Enacted by the 101st United States Congress
Citations
Public law Pub.L. 101–649
Statutes at Large 104 Stat. 4978
Codification
Titles amended 8 U.S.C.: Aliens and Nationality
Legislative history
  • Introduced in the Senate as S. 358 by Ted Kennedy (DMA) on February 7, 1989
  • Committee consideration by Senate Judiciary, House Judiciary
  • Passed the Senate on July 13, 1989 (81–17)
  • Passed the House on October 3, 1990 (unanimous consent in lieu of H.R. 4300, passed 231–192)
  • Reported by the joint conference committee on October 26, 1990; agreed to by the Senate on October 26, 1990 (89–8) and by the House on October 27, 1990 (264–118)
  • Signed into law by President George H. W. Bush on November 29, 1990

The Immigration Act of 1990 (Pub.L. 101–649, 104 Stat. 4978, enacted November 29, 1990) was signed into law by George H. W. Bush on November 29, 1990.[1] It was first introduced by Senator Ted Kennedy in 1989. It was a national reform of the Immigration and Nationality Act of 1965. It increased total, overall immigration to allow 700,000 immigrants to come to the U.S. per year for the fiscal years 1992–94, and 675,000 per year after that.[2] It provided family-based immigration visa, created five distinct employment based visas, categorized by occupation, and a diversity visa program that created a lottery to admit immigrants from "low admittance" countries [3] or countries where their citizenry was underrepresented in the U.S.
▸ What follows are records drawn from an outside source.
(* ===== verification/RelayThreads.v ===== *)
(** * The relay's delegate under the server's threads (cmd/really/really.cpp)

    [ReallyServer] as the programs its methods are in [ServerThreads]: its table
    of subscriptions is what its methods share, and it has no lock of its own.
    Each method run alone does what the one of [Really] does. *)

From S2P Require Export ServerThreads Really.

Module RelayThreads.
Import QuicRServer ServerThreads.

Section relay.
Context {T : Target}.

Definition onPublisherObject (context_id stream_id : Z) (datagram : PublishDatagram)
    : code ReallyServer.t unit :=
  list ← rd Application (ReallyServer.on_list (fun l =>
    (Subscriptions.find_remotes l (name (header datagram)), l)));
  prog_for list (fun dest =>
    if ((Subscriptions.context_id dest =? context_id)
        && (Subscriptions.stream_id dest =? stream_id))%bool
    then mret tt
    else sendNamedObject (Subscriptions.subscribe_id dest) false datagram).

Definition onUnsubscribe (ns : Namespace) (subscriber_id : Z) : code ReallyServer.t unit :=
  subscriptionEnded subscriber_id ns SubscribeStatus.Ok;;
  wr Application (ReallyServer.on_list (Subscriptions.remove (_name ns) (_sig_bits ns)
    (ReallyServer.remote_of subscriber_id))).

Definition onSubscribe (ns : Namespace) (subscriber_id : Z) : code ReallyServer.t unit :=
  wr Application (ReallyServer.on_list (Subscriptions.add (_name ns) (_sig_bits ns)
    (ReallyServer.remote_of subscriber_id)));;
  subscribeResponse subscriber_id ns
    (mkSubscribeResult SubscribeStatus.Ok [] None RelayInfo_init).

#[export] Instance relay_code : DelegateCode ReallyServer.t :=
  {| run_onPublishIntent ns _ _ _ _ :=
       publishIntentResponse ns (mkPublishIntentResult Response.Ok RelayInfo_init (mkName 0 0));
     run_onPublishIntentEnd _ _ _ := mret tt;
     run_onPublisherObject cid sid _ d := onPublisherObject cid sid d;
     run_onSubscribe ns i _ _ _ _ _ _ _ := onSubscribe ns i;
     run_onUnsubscribe ns i _ := onUnsubscribe ns i |}.

#[export] Instance relay_runs : Runs ReallyServer.delegate relay_code.
Proof.
  split; intros; cbn [run_onPublishIntent run_onPublishIntentEnd run_onPublisherObject run_onSubscribe
    run_onUnsubscribe relay_code QuicRServer.onPublishIntent QuicRServer.onPublishIntentEnd
    QuicRServer.onPublisherObject QuicRServer.onSubscribe QuicRServer.onUnsubscribe
    ReallyServer.delegate].
  - apply straight_publishIntentResponse.
  - done.
  - apply straight_bind; [done|]. intros l. apply straight_for. intros dest.
    case_match; [done|apply straight_to_subscriber].
  - apply straight_bind; [done|]. intros _. apply straight_to_subscriber.
  - apply straight_bind; [apply straight_to_subscriber|done].
  - apply alone_publishIntentResponse.
  - apply refines_ret.
  - eapply refines_bind with anything; [apply refines_atomic|apply preserves_always|intros l _].
    apply refines_for; [|intros; apply preserves_always]. intros dest _.
    case_match; [apply refines_ret|apply alone_to_subscriber].
  - eapply refines_bind with anything; [apply refines_atomic|apply preserves_always|intros _ _].
    apply alone_to_subscriber.
  - eapply refines_bind with anything; [apply alone_to_subscriber|apply preserves_always|].
    intros _ _. apply refines_atomic.
Qed.

(** ** On the way to the table *)

Abbreviation config_of s r o ps := (mkConfig (S := world ReallyServer.t) (s, r) o ps).

(** A thread that handles an object of an announced name, up to where it reads the
    table. *)
Lemma publish_reads_table i cid sid msg d e s r ps :
  (get_PublishDatagram msg).1 = Ret d ->
  find_publish_namespace (publish_namespaces s) (name (header d)) = Ret (Some e) ->
  ps !! i = Some (handle_publish cid sid msg) ->
  exists st cid0 sid0,
    rtc moves (config_of s r None ps)
      (config_of (with_publish_state st s) r None (<[i := onPublisherObject cid0 sid0 d]> ps)).
Proof.
  intros Em Ef Hp. unfold handle_publish in Hp. rewrite Em in Hp.
  change (Done (Ret d) ≫= ?f) with (f d) in Hp. cbv beta zeta in Hp.
  set (n := name (header d)) in *.
  destruct (publish_context_run false cid sid n s r) as [Er (pc & st & Ec)]. rewrite Ec in Er.
  exists st, (pc_transport_context_id pc), (pc_transport_stream_id pc).
  pose proof (lookup_lt_Some _ _ _ Hp) as Hlt.
  eapply (run_moves_bind (S := world ReallyServer.t) i false _ _ (s, r) (Some e) (s, r) false)
    in Hp as H1; [|cbn; unfold on_server; cbn; by rewrite Ef].
  etrans; [exact H1|]. clear H1. cbv iota.
  match goal with |- rtc moves (mkConfig _ _ (<[i := ?p]> ps)) _ =>
    assert (<[i := p]> ps !! i = Some p) as Hp2 by by apply list_lookup_insert_eq end.
  eapply (run_moves_bind (S := world ReallyServer.t) i false _ _ _ pc _ false) in Hp2 as H2;
    [|exact Er]. by rewrite list_insert_insert_eq in H2.
Qed.

(** A thread that handles the subscribe message of a new subscription, up to where
    it writes the table. *)
Lemma subscribe_writes_table i cid sid msg m s r ps :
  tidy s -> (get_Subscribe uninit_Subscribe msg).1 = Ret m ->
  let ns := sub_namespace m in
  subscription (subscribe_state s) ns cid = None ->
  ps !! i = Some (handle_subscribe cid sid msg) ->
  rtc moves (config_of s r None ps)
    (config_of (subscribed s ns cid sid) r (Some i)
       (<[i := unlock_after (onSubscribe ns (subscriber_id s))]> ps)).
Proof.
  intros Hs Em ns Hn Hp. pose proof (lookup_lt_Some _ _ _ Hp) as Hlt.
  assert (Threads.run true (wr Subscribe_state (on_server (A := ReallyServer.t)
      (count_context ns cid))) (s, r)
    = Some (Ret false, (with_subscribe_state (subscript (subscribe_state s) ns []).2 s, r), true))
    as H1.
  { cbn -[count_context]. unfold on_server. cbn [fst snd].
    rewrite count_context_run, Hn. by rewrite bool_decide_false by by intros []. }
  pose proof (new_subscription_run (A := ReallyServer.t) true ns cid sid s r Hs) as H2.
  assert (Threads.run true (wr Subscribe_state (on_server (A := ReallyServer.t)
      (context_of ns cid))) (subscribed s ns cid sid, r)
    = Some (Ret (subscriber_id s), (subscribed s ns cid sid, r), true)) as H3.
  { cbn -[context_of subscribed]. unfold on_server. cbn [fst snd].
    by rewrite (context_of_found ns cid _ (new_context s cid sid)) by
      (by apply tidy_subscribed || by apply subscribed_context). }
  eapply rtc_l.
  { exists i. unfold perform. cbn [threads memory owner]. rewrite Hp.
    unfold handle_subscribe. rewrite Em. reflexivity. }
  unfold subscribe_body. fold ns.
  eapply hop_locked; [exact H1|exact Hlt|]. cbv iota.
  eapply hop_locked; [exact H2|exact Hlt|].
  by eapply hop_locked; [exact H3|exact Hlt|].
Qed.
End relay.

(** C20: The relay's table has no lock: while one thread forwards an object of an
    announced namespace, and another handles the subscribe message of a new
    subscription, the first can be about to read the table, without the mutex,
    and the second to write it, with the mutex. *)
Theorem forwarding_races_with_subscribe {T : Target} `{!LittleEndian} {Tr : ITransport}
    d m rest rest' cid sid cid' sid' (w : world ReallyServer.t) e :
  tidy w.1 -> ok_PublishDatagram d -> ok_Subscribe m ->
  find_publish_namespace (publish_namespaces w.1) (name (header d)) = Ret (Some e) ->
  subscription (subscribe_state w.1) (sub_namespace m) cid' = None ->
  exists c p q,
    rtc moves (spawn w [handle_publish cid sid (encoded (put_PublishDatagram d) ++ rest);
                        handle_subscribe cid' sid' (encoded (put_Subscribe m) ++ rest')]) c /\
    threads c = [p; q] /\ owner c = Some 1%nat /\
    next_access p = Some (mkAccess [Application] []) /\
    next_access q = Some (mkAccess [] [Application]) /\ racy c.
Proof.
  intros Hw Hd Hm He Hn. destruct w as [s r]. cbn [fst] in *.
  destruct (encoded_wire _ _ (put_PublishDatagram_wire d Hd)) as [_ ->].
  destruct (encoded_wire _ _ (put_Subscribe_wire m)) as [_ ->].
  pose proof (get_PublishDatagram_wire native_little d Hd rest) as Ed.
  pose proof (get_Subscribe_wire native_little uninit_Subscribe m Hm rest') as Em.
  set (msg := PublishDatagram_wire d ++ rest) in *. set (msg' := Subscribe_wire m ++ rest') in *.
  destruct (publish_reads_table 0 cid sid msg d e s r
    [handle_publish cid sid msg; handle_subscribe cid' sid' msg']) as (st & c0 & s0 & H1);
    [by rewrite Ed|done..|].
  eexists _, _, _. split.
  - etrans; [exact H1|].
    eapply (subscribe_writes_table 1 cid' sid' msg' _ (with_publish_state st s) r);
      [by destruct Hw|by rewrite Em|exact Hn|done].
  - split; [reflexivity|]. split_and!; [done..|].
    exists 1%nat, 0%nat. do 4 eexists. exists Application. split_and!; try done; by left.
Qed.

Lemma forwarding_races_with_subscribe_witness :
  let T := strict_little in
  exists c p q,
    rtc moves (spawn ReallyServer.demo_relay
      [handle_publish 3 4 (encoded (put_PublishDatagram demo_object) ++ []);
       handle_subscribe 7 9 (encoded (put_Subscribe demo_subscribe) ++ [])]) c /\
    threads c = [p; q] /\ owner c = Some 1%nat /\
    next_access p = Some (mkAccess [Application] []) /\
    next_access q = Some (mkAccess [] [Application]) /\ racy c.
Proof.
  intros T. eapply (forwarding_races_with_subscribe (Tr := FakeTransport) demo_object demo_subscribe).
  - apply wf_tidy, demo_announced_wf.
  - repeat split; vm_compute; congruence.
  - apply ok_demo_subscribe.
  - vm_compute. reflexivity.
  - vm_compute. reflexivity.
Defined.
End RelayThreads.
Besides these immigrant visas there were also changes in nonimmigrant visas like the H-1B visa for highly skilled workers. There were also cutbacks in the allotment of visas available for extended relatives.[4] Congress also created the temporary protected status (TPS visa), which the Attorney General may provide to immigrants who are temporarily unable to safely return to their home country because of ongoing armed conflict, an environmental disaster, or other extraordinary and temporary condition. It specifically benefited citizens of El Salvador.[2]

The act also lifted the English testing process for naturalization that had been imposed in the Naturalization Act of 1906 for permanent residents who are over 55 and have been living in the United States for fifteen years as a permanent resident,[5] [6] and eliminated exclusion of homosexuals under the medically unsound classification of "sexual deviant" that was in the 1965 Act.[7] George H. W. Bush is quoted in saying "I am also pleased to note that this Act facilitates immigration not just in numerical terms, but also in terms of basic entry rights of those beyond our borders."[8]

Family reunification

Family reunification remained a priority as it had been in the Immigration and Nationality Act of 1965. This act expanded the number of family-based immigration visas allotted per year to 480,000 but to do this it also made the definition of family more exclusive by limiting it to immediate family members.[4]

Job-based immigration

Job-based immigration was divided amongst five occupational categories in the 1990 Immigration act (in the 1965 act only two existed.[2] The act provided 140,000 visas per year for job based immigration.[4] These categories were:

The EB 4 visa is vague but has to do with religious workers who wish to continue their career in the U.S. The reason for this distinct category is because the other visas require employer contact and labor certification through the U.S. Department of Labor, while the religious worker visa applicant is not strictly limited to employer-sponsored entry.[2]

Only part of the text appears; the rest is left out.